Google ColabでGPU/TPU使用の機械学習

無料でGPUを利用できる機械学習環境Google Colaboratory（以降Google Colab）を試し、とても役に立つと感じたので紹介します。

Google Colabは、Jupyter Notebookと同じような使い勝手で、機械学習に必要なライブラリ等がすでにインストールされているため、ほぼ何の設定もせずにいきなり機械学習のプログラムを実行できます。

さらに、Google Colabのアクセラレータとして使われているNVIDIA Tesla K80というGPUが非常に性能が良いことがわかりました。

また、Google社開発の機械学習に特化したプロセッサTPUも簡単に使うことができました。ただし、本記事ではTPUの性能を十分に引き出す内容までは紹介できていません。

このように素晴らしい機械学習環境が無料で、しかも超簡単に使えることに驚きました。

使用するPC環境は何でもよく、Webブラウザがあれば良いです。本記事ではMac＋Chromeで試しましたが、WindowsやLinuxでも同様にできるはずです。

本記事をなぞることで、準備０の状態から30分〜1時間程度でGoogle Colabでの機械学習を体験することができると思います。

Google Driveの準備
Google Colabの準備
Google Colab実行
まとめ
トラブルシューティング
書籍紹介
参考文献

Google Driveの準備

Google Colabでは、Google Driveをデータ保存領域として使用するため、まずはGoogle Driveの利用開始が必要です。

Google Driveを使ったことがない方はこちらからご自分のGoogle Driveを作成します。（無料の15GBで大丈夫です）

Google Colab作業用のフォルダを”Colab”などのフォルダ名で作成します。

作成したフォルダ名をクリックして「アプリで開く」→「アプリを追加」を選択します。

検索部に”colaboratory”と入力するとColaboratoryが見つかるのでクリックします。

Google DriveのアドオンとしてColaboratoryをインストールします。

以下のようなポップアップが出るので「OK」を押します。

Dialog of confirming connection to google drive

Google Colabの準備

Google Colab起動

上記で作成したGoogle Colab作業用フォルダの「ここにファイルをドロップ」と表示されている部分で右クリック（またはCtrl＋クリック、もしくはタッチパネルを2本指クリック）→「その他」→「Google Colaboratory」をクリックします。

新しくGoogle Colabのタブが立ち上がります。

Google Driveをマウント

Google DriveをGoogle Colabからローカルディスクのように扱えるようにするため、Google Driveをマウントします。

画面左にあるファイルのマークからGoogle Driveマウント（表示されるまでに少し時間がかかります）のアイコンを押します。

以下のポップアップが出るので「GOOGLEドライブに接続」を押します。

Google Driveをマウントすると以下のようにdrive/My DriveからGoogle Driveが見えるようになります。

以降で使用するサンプルコードとして、こちらからからダウンロードしたwork/mnist_cnn.pyとwork/mnist_cnn_TPU.pyをColabフォルダにアップロードします。
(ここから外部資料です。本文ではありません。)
(** The characters of a string after the opening quote, up to the closing
    quote. *)
Fixpoint string_body (s : string) : option (string * string) :=
  match s with
  | EmptyString => None
  | String c rest =>
      if Ascii.eqb c Json.dquote then Some (EmptyString, rest)
      else if Ascii.eqb c Json.backslash then
        match rest with
        | String "u" (String h1 (String h2 (String h3 (String h4 rest')))) =>
            match hex_value h1, hex_value h2, hex_value h3, hex_value h4 with
            | Some 0, Some 0, Some a, Some b =>
                prepend (ascii_of_nat (16 * a + b)) (string_body rest')
            | _, _, _, _ => None
            end
        | String e rest' =>
            match simple_escape e with
            | Some ch => prepend ch (string_body rest')
            | None => None
            end
        | EmptyString => None
        end
      else if nat_of_ascii c <? 32 then None
      else prepend c (string_body rest)
  end.

Definition is_digit (c : ascii) : bool :=
  let n := nat_of_ascii c in (48 <=? n) && (n <=? 57).

Fixpoint digits (acc : Z) (s : string) : Z * string :=
  match s with
  | String c rest =>
      if is_digit c
      then digits (10 * acc + Z.of_nat (nat_of_ascii c - 48)) rest
      else (acc, s)
  | EmptyString => (acc, s)
  end.

(** An integer: an optional minus sign and digits without a leading zero;
    a fraction or an exponent after it puts the number outside the
    fragment. *)
Definition number (s : string) : option (Json.Value * string) :=
  let '(negative, s1) :=
    match s with
    | String "-" rest => (true, rest)
    | _ => (false, s)
    end in
  match s1 with
  | String c rest =>
      if is_digit c then
        let '(n, s2) := digits 0 s1 in
        let leading_zero := Ascii.eqb c "0" && negb (String.eqb rest s2) in
        let continues :=
          match s2 with
          | String d _ => Ascii.eqb d "." || Ascii.eqb d "e" || Ascii.eqb d "E"
          | EmptyString => false
          end in
        if leading_zero || continues then None
        else Some (Json.Int (if negative then (- n)%Z else n), s2)
      else None
  | EmptyString => None
  end.
Lemma successful_run_holds_one_session_witness :
  let o := @exec nat Worlds.cooperative bool
             (Helpers.runSession ∅ 1 1 (ProviderH 0) "https://demo/")
             None Worlds.idle in
  result o = Ok true ∧
  omap acquired (emitted o) = [Worlds.session1] ∧
  release_attempts (emitted o) = ["5f1c2d9e"].
Proof.
  assert (result (@exec nat Worlds.cooperative bool
                    (Helpers.runSession ∅ 1 1 (ProviderH 0) "https://demo/")
                    None Worlds.idle) = Ok true) as Hres
    by (vm_compute; reflexivity).
  destruct (@successful_run_holds_one_session nat Worlds.cooperative ∅ 1 1
              (ProviderH 0) "https://demo/" None Worlds.idle Hres)
    as (s & Hacq & Hrel & _).
  split; [exact Hres|].
  assert (omap acquired
            (emitted (@exec nat Worlds.cooperative bool
                        (Helpers.runSession ∅ 1 1 (ProviderH 0) "https://demo/")
                        None Worlds.idle)) = [Worlds.session1]) as Hone
    by (vm_compute; reflexivity).
  split; [exact Hone|].
  rewrite Hone in Hacq. injection Hacq as <-. exact Hrel.
Defined.

(** ** The tools of the serverless handler *)

Lemma round53_exact (x : Z) : (Z.abs x ≤ 2 ^ 53)%Z → round53 x = x.
Proof.
  intros Hx.
  destruct (Z.eq_dec (Z.abs x) (2 ^ 53)%Z) as [Heq|Hne].
  - destruct (Z.abs_eq_or_opp x) as [Habs|Habs]; rewrite Habs in Heq.
    + by subst x.
    + assert (x = - 2 ^ 53)%Z as -> by lia. done.
  - apply round53_small. lia.
Qed.

(** On integers that binary64 holds exactly, only the product is rounded,
    and the result stays between the bounds. *)
Lemma scaled_within (r lo hi : Z) :
  (0 ≤ r < Helpers.RANDOM_DENOM)%Z →
  (- 2 ^ 53 ≤ lo)%Z → (lo ≤ hi)%Z → (hi ≤ 2 ^ 53)%Z → (hi - lo < 2 ^ 53)%Z →
  Handler.scaled r lo hi
  = (round53 (r * (hi - lo + 1)) / Helpers.RANDOM_DENOM + lo)%Z ∧
  (lo ≤ Handler.scaled r lo hi ≤ hi)%Z.
Proof.
  intros Hr Hlo Hle Hhi Hwidth. unfold Handler.scaled. cbv zeta.
  rewrite (round53_exact (hi - lo)) by lia.
  rewrite (round53_exact (hi - lo + 1)) by lia.
  pose proof (scaled_range r (hi - lo + 1) Hr
                ltac:(unfold Helpers.RANDOM_DENOM; lia)) as Hs.
  rewrite round53_exact by lia. split; [done|lia].
Qed.

Section HandlerToolFacts.
Context {W : Type} `{World W}.

Lemma exec_randomNumber lo hi fr (m : Machine W) :
  exec (Handler.randomNumber lo hi) fr m =
  mkRun [] fr (set_world m (draw (world m)).1)
    (Ok match lo, hi with
        | Some a, Some b =>
            Some (Handler.scaled (unit_interval (draw (world m)).2) a b)
        | _, _ => None
        end).
Proof. unfold Handler.randomNumber. simpl. by destruct (draw (world m)). Qed.

End HandlerToolFacts.

(** X24. [randomNumber(min, max)] on integers [min <= max] that binary64
    holds exactly (from [-2^53] to [2^53], and less than [2^53] apart)
    returns an integer between [min] and [max], both included. Each of
    these values is returned for an interval of the random number of the
    same width, up to the rounding of the product: [2^j] units of [2^-53]
    at either end when the bounds are at most [2^(j+1) - 1] apart. It draws
    one random number and does nothing else. *)
Theorem randomNumber_within_bounds
    {W : Type} `{World W} (lo hi : Z) fr (m : Machine W) :
  (- 2 ^ 53 ≤ lo)%Z → (lo ≤ hi)%Z → (hi ≤ 2 ^ 53)%Z → (hi - lo < 2 ^ 53)%Z →
  ∃ n, exec (Handler.randomNumber (Some lo) (Some hi)) fr m =
         mkRun [] fr (set_world m (draw (world m)).1) (Ok (Some n)) ∧
       (lo ≤ n ≤ hi)%Z ∧
       ∀ j k, (0 ≤ j)%Z → (hi - lo + 1 ≤ 2 ^ (j + 1))%Z →
         (n = k →
          ((k - lo) * Helpers.RANDOM_DENOM - 2 ^ j
           ≤ (hi - lo + 1) * unit_interval (draw (world m)).2
           < (k - lo + 1) * Helpers.RANDOM_DENOM + 2 ^ j)%Z) ∧
         (((k - lo) * Helpers.RANDOM_DENOM + 2 ^ j
           ≤ (hi - lo + 1) * unit_interval (draw (world m)).2
           < (k - lo + 1) * Helpers.RANDOM_DENOM - 2 ^ j)%Z →
          n = k).
Proof.
  intros Hlo Hle Hhi Hwidth. rewrite exec_randomNumber.
  eexists. split; [reflexivity|].
  pose proof (unit_interval_range (draw (world m)).2) as Hr.
  set (r := unit_interval (draw (world m)).2) in *. clearbody r.
  destruct (scaled_within r lo hi Hr Hlo Hle Hhi Hwidth) as [-> Hin].
  split; [exact Hin|]. intros j k Hj Hspan.
  unfold Helpers.RANDOM_DENOM in *.
  assert (0 < 2 ^ j)%Z as Hpj by (apply Z.pow_pos_nonneg; lia).
  assert (2 ^ (54 + j) = 2 ^ 53 * 2 ^ (j + 1))%Z as Hpow.
  { rewrite <-Z.pow_add_r by lia. f_equal. lia. }
  pose proof (round53_near (r * (hi - lo + 1)) j Hj ltac:(nia)) as Hnear.
  set (y := round53 (r * (hi - lo + 1))) in *. clearbody y.
  pose proof (Z.div_mod y (2 ^ 53) ltac:(lia)) as Hdm.
  pose proof (Z.mod_pos_bound y (2 ^ 53) ltac:(lia)) as Hmod.
  split; intros Hk.
  - subst k. nia.
  - assert (y / 2 ^ 53 = k - lo)%Z; [|lia].
    symmetry. apply (Z.div_unique _ _ _ (y - (k - lo) * 2 ^ 53)); nia.
Qed.

Lemma randomNumber_within_bounds_witness :
  (- 2 ^ 53 ≤ -50)%Z ∧ (-50 ≤ 50)%Z ∧ (50 ≤ 2 ^ 53)%Z ∧
  (50 - -50 < 2 ^ 53)%Z ∧
  ∃ n, result (@exec nat Worlds.cooperative (option Z)
                 (Handler.randomNumber (Some (-50)%Z) (Some 50%Z))
                 None Worlds.idle) = Ok (Some n) ∧
       (-50 ≤ n ≤ 50)%Z.
Proof.
  assert (- 2 ^ 53 ≤ -50)%Z as Hlo by lia.
  assert (-50 ≤ 50)%Z as Hle by lia.
  assert (50 ≤ 2 ^ 53)%Z as Hhi by lia.
  assert (50 - -50 < 2 ^ 53)%Z as Hwidth by lia.
  destruct (@randomNumber_within_bounds nat Worlds.cooperative (-50) 50 None
              Worlds.idle Hlo Hle Hhi Hwidth) as (n & Hrun & Hn & _).
  split; [exact Hlo|]. split; [exact Hle|]. split; [exact Hhi|].
  split; [exact Hwidth|].
  exists n. split; [by rewrite Hrun|exact Hn].
Defined.

(** The product is rounded before the floor is taken: at a draw just
    below the boundary between two values, [randomNumber(1000, 2000)]
    returns the upper one. Beyond [2^53] the sum is rounded as well. *)
Example randomNumber_at_boundary :
  Handler.scaled 206958624234808 1000 2000 = 1023%Z ∧
  (206958624234808 * (2000 - 1000 + 1) / Helpers.RANDOM_DENOM + 1000 = 1022)%Z ∧
  Handler.scaled (2 ^ 52) (2 ^ 53) (2 ^ 53 + 2) = (2 ^ 53)%Z.
Proof. by vm_compute. Qed.

(** X25. [randomizeBrowser] always returns a browser of type [chromium],
    a device type of the table and the profile that belongs to it, never
    [undefined]: the desktop profile, the tablet profile, or for a mobile
    device the iPhone or the Android profile. The profile is a mobile one
    exactly when the device is not a desktop, and it carries a user agent
    exactly when the device is mobile. *)
Theorem randomizeBrowser_profile_matches_type
    {W : Type} `{World W} fr (m : Machine W) :
  ∃ choice profile,
    result (exec Handler.randomizeBrowser fr m) = Ok choice ∧
    emitted (exec Handler.randomizeBrowser fr m) = [] ∧
    Handler.browserType choice = "chromium" ∧
    Handler.deviceType choice ∈ Handler.deviceTypes ∧
    Handler.deviceConfig choice = Some profile ∧
    (Handler.deviceType choice = "desktop" ∧ profile = Handler.desktop ∨
     Handler.deviceType choice = "tablet" ∧ profile = Handler.tablet ∨
     Handler.deviceType choice = "mobile" ∧
     (profile = Handler.iphone ∨ profile = Handler.android)) ∧
    Handler.isMobile profile
    = negb (String.eqb (Handler.deviceType choice) "desktop") ∧
    (is_Some (Handler.userAgent profile)
     ↔ Handler.deviceType choice = "mobile").
Proof.
  unfold Handler.randomizeBrowser.
  rewrite exec_mbind.
  destruct (exec_pick_in "undefined" Handler.deviceTypes fr m
              ltac:(done) ltac:(by vm_compute))
    as (type & -> & Htype).
  cbn [result emitted frame machine]. rewrite emit_nil, exec_mbind.
  unfold Handler.deviceTypes in Htype.
  apply elem_of_cons in Htype as [->|Htype];
    [|apply elem_of_cons in Htype as [->|Htype];
      [|apply elem_of_cons in Htype as [->|Htype];
        [|by apply elem_of_nil in Htype]]].
  - eexists _, Handler.desktop. simpl.
    repeat split; try done; try (by intros [? [=]]);
      try (by left);
      try (by repeat first [apply elem_of_cons; by left | apply elem_of_cons; right]).
  - eexists _, Handler.tablet. simpl.
    repeat split; try done; try (by intros [? [=]]);
      try (by right; left);
      try (by repeat first [apply elem_of_cons; by left | apply elem_of_cons; right]).
  - cbn [String.eqb Ascii.eqb Bool.eqb andb]. cbv zeta. rewrite exec_mbind.
    match goal with
    | |- context [exec (Helpers.pick "undefined" ?arr) ?f ?m'] =>
        destruct (exec_pick_in "undefined" arr f m'
                    ltac:(done) ltac:(by vm_compute))
          as (mobile & -> & Hmobile)
    end.
    apply elem_of_cons in Hmobile as [->|Hmobile];
      [|apply elem_of_cons in Hmobile as [->|Hmobile];
        [|by apply elem_of_nil in Hmobile]].
    + eexists _, Handler.iphone. simpl.
      repeat split; try done; try (by eexists);
        try (by right; right; split; [|left]);
        try (by repeat first [apply elem_of_cons; by left | apply elem_of_cons; right]).
    + eexists _, Handler.android. simpl.
      repeat split; try done; try (by eexists);
        try (by right; right; split; [|right]);
        try (by repeat first [apply elem_of_cons; by left | apply elem_of_cons; right]).
Qed.


(** A medium pause with a lower bound of its own; and a pause whose type
    names an inherited member, which waits for [NaN] milliseconds. *)
Example humanPause_delay_cases :
  (∃ n, result (@exec nat Worlds.cooperative (option Z)
                  (Handler.humanPause_delay "MEDIUM"
                     (Handler.mkPauseOptions (Some 500%Z) None))
                  None Worlds.idle) = Ok (Some n) ∧
        (500 ≤ n ≤ 2000)%Z) ∧
  result (@exec nat Worlds.cooperative (option Z)
            (Handler.humanPause_delay "constructor"
               (Handler.mkPauseOptions None None))
            None Worlds.idle) = Ok None ∧
  result (@exec nat Worlds.cooperative (option Z)
            (Handler.humanPause_delay "constructor"
               (Handler.mkPauseOptions (Some 500%Z) None))
            None Worlds.idle) = Ok None.
Proof.
  split; [|by vm_compute].
  eexists. split; [by vm_compute|]. lia.
Qed.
Google Driveのタブに戻り、Colabフォルダを開いている状態の時にファイルをドラッグ＆ドロップするとアップロードでき、以下のように表示されます。

再びGoogle Colabのタブに戻り、コマンド入力部に以下のように打ち込み、Shift＋Enterを押します。

!ls drive/My\ Drive/Colab

頭に!を付けるとサーバマシン上でLinuxコマンドを実行できます。

上記はファイルのリストを表示するlsコマンドの実施例です。

MyとDriveの間に空白があるので、バックスラッシュでエスケープしていますが、'drive/My Drive/Colab'のようにシングルクオートでくくったり、drive/MyDrive/Colabとして空白無しで書いても大丈夫です。

以下のように表示されれば成功です。

Google Colab実行

ここまでで、Google Colabを使う準備ができたので、機械学習のHello World的チュートリアルである手書き文字認識MNISTのコードを使って試していきます。

CPUモード

まずはデフォルトになっているCPUモードで実行します。

使用するPythonコードmnist_cnn.pyの内容は以下です。

'''Trains a simple convnet on the MNIST dataset.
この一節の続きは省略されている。